里人たちが崇めていた”神”を”殺した”大罪人としてね。



「…………そんな事が………………………」

ワジの過去を聞き終えたロイドは黙り込み

(ほ~、こいつもとんでもない過去を持っているじゃねえか。)

(”神殺し”をして追放で済んだだけ、まだマシね……)

ギレゼルは興味深そうな表情をし、ルファディエルは目を伏せた。

「フフ………なかなか荒唐無稽な話だろ?都会育ちの現代っ子にはさすがに信じられないかな?」

「いや、ワジの力を見てると現実にあったという事はわかるさ。ツァイトやセリカさん達なんていう生きた神話も目の当たりにしてるしね。」

「ハハ、それもそうか。そんな訳で、騎士達に誘われた僕はアルテリア法国へと向かい………12名しかいない”聖痕”の持ち主、”守護騎士(ドミニオン)”として迎えられた。アッバスとはその時からの付き合いかな。」

「そうか………でも、そうすると故郷にずっと帰っていないのか?家族の人とも会わないで………」

ワジの話を聞いていたロイドは溜息を吐いた後真剣な表情でワジを見つめて尋ね

「ああ―――当然だろう?里人たちの拠り所を僕は粉々に砕いてしまったんだ。ただ自由になりたい一心で………後のことを何も考えずに。だからそれは、僕への罰なのさ。家族から憎まれるという事もね。」

尋ねられたワジは目を丸くして答えた後静かな笑みを浮かべた。

「………………………」

「まあ、聞いた話だとあれから里には教会が入って色々とケアをしているらしい。”神”の呪いもいずれは過去のものとして薄れるはずだ。ほとぼりが冷めたくらいには一度帰ろうとは思っているよ。そんなに心配してくれなくてもね。」

「ワジ………」

ワジの話を聞いたロイドは疲れた表情で黙り込み

「この事件が片付いたら……ワジはクロスベルを去るんだな?」

そして複雑そうな表情で尋ねた。



「ああ、それが僕の騎士としての使命だからね。フフ、何だい?今から寂しくなっちうかい?」

ロイドの疑問に頷いたワジは口元に笑みを浮かべたが

「ああ、そんなの当然だろう?」

「へ……」

真剣な表情で答えたロイドの答えを聞いて目を丸くしてロイドを見つめた。

「ヴァルドはあんな風になったけどきっと元に戻せるはずだ。テスタメンツのみんなだってクロスベルにいるわけだし。そして思惑があったとはいえ、俺達の仲間でいてくれた………だから―――いつでも遊びにくるといい。もうワジにとってクロスベルは第二の故郷みたいなもんだろう?」

「………………………」

笑顔で言ったロイドの言葉を聞いたワジは呆け

(キタ――――――――ッ!またもや出たよ!ロイドの必殺の言葉が!!)

(何でこの子はこうも平気で次々とこんな言葉を思いついた上、すぐに口から出てくるのよ……)
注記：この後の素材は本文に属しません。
Lemma record_block_of kind key blocked st st' :
  blocks_of st = blocks_of st' ->
  blocks_of (Lifecycle.record_block kind key blocked st) = blocks_of (Lifecycle.record_block kind key blocked st').
Proof.
  unfold blocks_of, Lifecycle.record_block. intros E. injection E as H1 H2 H3.
  destruct (str_eqb kind #"agent"), (str_eqb kind #"unit");
    cbn [Lifecycle.frozen_agents Lifecycle.stopped_units Lifecycle.stopped_users]; by rewrite H1, H2, H3.
Qed.
Lemma toggled_blocks w kind key s : blocks_of (toggled w kind key s).2.1 = blocks_of s.1.
Proof.
  unfold toggled. destruct (str_eqb kind #"agent"); [done|]. destruct (str_eqb kind #"unit"); [done|].
  unfold Lifecycle.agents_of_user. by destruct (identities w).
Qed.
Lemma toggled_service w kind key s : (toggled w kind key s).2.2 = s.2.
Proof.
  unfold toggled. destruct (str_eqb kind #"agent"); [done|]. destruct (str_eqb kind #"unit"); [done|].
  by destruct (Lifecycle.agents_of_user _ _ _).
Qed.
Lemma apply_block_accounted {Laws : Lifecycle.PolicyServiceLaws} w kind key blocked ms s :
  let '(r, line, s') := apply_block w kind key blocked ms s in
  (status r = 200 /\ is_Some line \/ status r = 422 /\ line = None) /\ no_store r = false /\
  match line with
  | None => s'.1 = s.1
  | Some l => exists affected, l = block_line kind key blocked affected ms /\ took kind key blocked ms s.2 s'.2
                /\ s'.1 = Lifecycle.record_block kind key blocked s.1
  end.
Proof.
  unfold apply_block, Lifecycle.apply_block.
  destruct (if blocked then _ else _) as [[n|e] sv] eqn:E; cbn; [|by split; [right|]].
  split; [left; by split; [|eexists]|]. split; [done|]. exists n. split; [done|]. split; [|done]. unfold took. destruct blocked.
  - pose proof (Lifecycle.block_Ok _ _ _ _ _ _ _ E) as (Hn&_&_). split; [done|]. by eapply Lifecycle.block_taken.
  - by eapply Lifecycle.unblock_stored.
Qed.
(** [serde_json::from_value::<Vec<ToolDef>>]. *)
Context (tools_of : value -> result (list ToolDef) str).

Definition list_tools (t : Turn) (c : Client) : result (list ToolDef) McpError * Client :=
  let '(id, c) := take_id c in
  let '(r, c) := send (wrote t) c (request_msg id #"tools/list" (VObj [])) in
  match r with
  | Err e => (Err e, c)
  | Ok _ =>
      let '(r, c) := recv_response t c id in
      (let? resp := r in let? result := result_or_rpc_err resp in
       let tools := default (VArr []) (get #"tools" result) in
       map_err (fun e => Protocol (#"tools/list shape: " ++ e)) (tools_of tools), c)
  end.

(** [env!("CARGO_PKG_VERSION")]. *)
Context (version : str).

Definition init_params : value :=
  obj [ (#"protocolVersion", VStr PROTOCOL_VERSION); (#"capabilities", VObj []);
        (#"clientInfo", obj [ (#"name", VStr #"genaryx"); (#"version", VStr version)])].
Definition initialized : value := obj [ (#"jsonrpc", VStr #"2.0"); (#"method", VStr #"notifications/initialized")].

(** [noted] is how the write of the notification ends. *)
Definition handshake (t : Turn) (noted : result unit (nat * str)) (c : Client) : result unit McpError * Client :=
  let '(id, c) := take_id c in
  let '(r, c) := send (wrote t) c (request_msg id #"initialize" init_params) in
  match r with
  | Err e => (Err e, c)
  | Ok _ =>
      let '(r, c) := recv_response t c id in
      match r with
      | Err e => (Err e, c)
      | Ok resp =>
          let c := mkClient (child c) (pipe c) (rx c) (closed c) (next_id c) (timeout c) (default VNull (get #"result" resp)) in
          send noted c initialized
      end
  end.
(** [KeyFile]. *)
Definition keyfile_of (v : value) : option (list (str * str)) :=
  match fields [ #"secrets"] v with
  | Some [None] => Some []
  | Some [Some s] => map_of as_str s
  | _ => None
  end.
(** [rsplit('/').next()]: always there. *)
Definition label_of (ref : str) : str := match rsplit_once #"/" ref with Some (_, label) => label | None => ref end.
Definition keys_path (c : Candidate) (name : str) : str := sibling c (name ++ #".keys.json").
Definition secret (w : World) (c : Candidate) (name ref : str) : option str :=
  let! v := read_json w (keys_path c name) in
  let! secrets := keyfile_of v in
  look (label_of ref) secrets.
End Load.

Inductive EnvSource : Type := Taipan (name : str) | WellKnown | EnvFallback.

(** ** The planes *)

(** The Cloud and the policy service: a URL and the bearer that goes with it. *)
Module Keyed.
Record ResolvedEnv_keyed : Type := mkResolved { source : EnvSource; url : str; admin_bearer : str }.

Section Keyed.
Context {JT : JsonText}.
Definition try_load_descriptor_keyed (service field : str) (w : World) (c : Candidate) : option ResolvedEnv_keyed :=
  let! (name, services, ref) := keyed_descriptor field w c in
  let! url := look service services in
  let! ref := ref in
  let! bearer := secret w c name ref in
  Some (mkResolved (Taipan name) url bearer).
Definition env_fallback_from (fallback : str) (url admin_bearer : option str) : option ResolvedEnv_keyed :=
  let! bearer := admin_bearer in
  if bool_decide (trim bearer = []) then None
  else
    let url := match url with Some u => if bool_decide (trim u = []) then fallback else u | None => fallback end in
    Some (mkResolved EnvFallback url bearer).
Definition discover_with (service field : str) (fallback : option ResolvedEnv_keyed) (w : World) : option ResolvedEnv_keyed :=
  match (let! dir := environments_dir w in discover_in w (try_load_descriptor_keyed service field w) dir) with
  | Some env => Some env
  | None => fallback
  end.
End Keyed.
End Keyed.

Module Money.
Section Money.
Context {JT : JsonText}.
Definition FALLBACK_CLOUD_URL : str := #"http://127.0.0.1:8080".
Definition ADMIN_KEY_ENV_VAR_money : str := #"TOKENFUSE_CLOUD_ADMIN_KEY".
Definition URL_ENV_VAR_money : str := #"TOKENFUSE_CLOUD_URL".
Definition try_load_money := Keyed.try_load_descriptor_keyed #"cloud" #"cloud_admin_ref".
Definition discover_env_fallback_money (w : World) : option Keyed.ResolvedEnv_keyed :=
  Keyed.env_fallback_from FALLBACK_CLOUD_URL (var w URL_ENV_VAR_money) (var w ADMIN_KEY_ENV_VAR_money).
Definition discover_money (w : World) : option Keyed.ResolvedEnv_keyed :=
  Keyed.discover_with #"cloud" #"cloud_admin_ref" (discover_env_fallback_money w) w.
End Money.
End Money.

Module Policy.
Section Policy.
Context {JT : JsonText}.
Definition FALLBACK_WARDRYX_URL : str := #"http://127.0.0.1:8090".
Definition URL_ENV_VAR_policy : str := #"WARDRYX_URL".
Definition ADMIN_KEY_ENV_VAR_policy : str := #"WARDRYX_ADMIN_KEY".
Definition try_load_policy := Keyed.try_load_descriptor_keyed #"wardryx" #"wardryx_admin_ref".
Definition discover_env_fallback_policy (w : World) : option Keyed.ResolvedEnv_keyed :=
  Keyed.env_fallback_from FALLBACK_WARDRYX_URL (var w URL_ENV_VAR_policy) (var w ADMIN_KEY_ENV_VAR_policy).
Definition discover_policy (w : World) : option Keyed.ResolvedEnv_keyed :=
  Keyed.discover_with #"wardryx" #"wardryx_admin_ref" (discover_env_fallback_policy w) w.
End Policy.
End Policy.
(* ===== verification/Gateway.v ===== *)
(** * Gateway: what the gateway says of its keys, its held money and its switches
    ([crates/connectors/src/gateway.rs], [crates/api/src/credentials/commands.rs],
    [state.rs], [posture.rs])

    The credentials plane reads the gateway through one client and its
    administrator key: the key report, the runs it holds money for, and its
    posture - the switches in force, the keys and the price book, three reads of
    which each may fail alone.  The switches are an object whose fields are not
    all known: they are shown under their own names, and a value under a name
    that suggests a secret is not.

    The three reads of the posture are sent at once; their answers do not depend
    on each other, and the model sends them in turn. *)
From S2P Require Import Prelude Text Json JsonCode Signing Command Http Prog Effects.
From Stdlib Require Import Floats.SpecFloat.
From S2P Require Import Double.
From S2P Require Import Retained.
From S2P Require Discover.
ギレゼルは興奮し、ルファディエルは疲れた表情で溜息を吐いた。

「……くくっ………アハハハハハハッ!」

そしてワジは大声で笑った!

「クサいのは承知してるよ。でも、100%本気だからな?」

「………フフ、わかった。どうも君相手だと調子が狂うなぁ。―――里心が付いた時には遠慮なく訪ねさせてもらうよ。故郷に戻れない代わりじゃなく、君達との腐れ縁を確かめにね。―――フフ、話したい事は終わったし、失礼するよ。アディオス。」

ロイドの言葉に笑いながら頷いたワジは静かな笑みを浮かべて答え、そしてロイドから去って行った。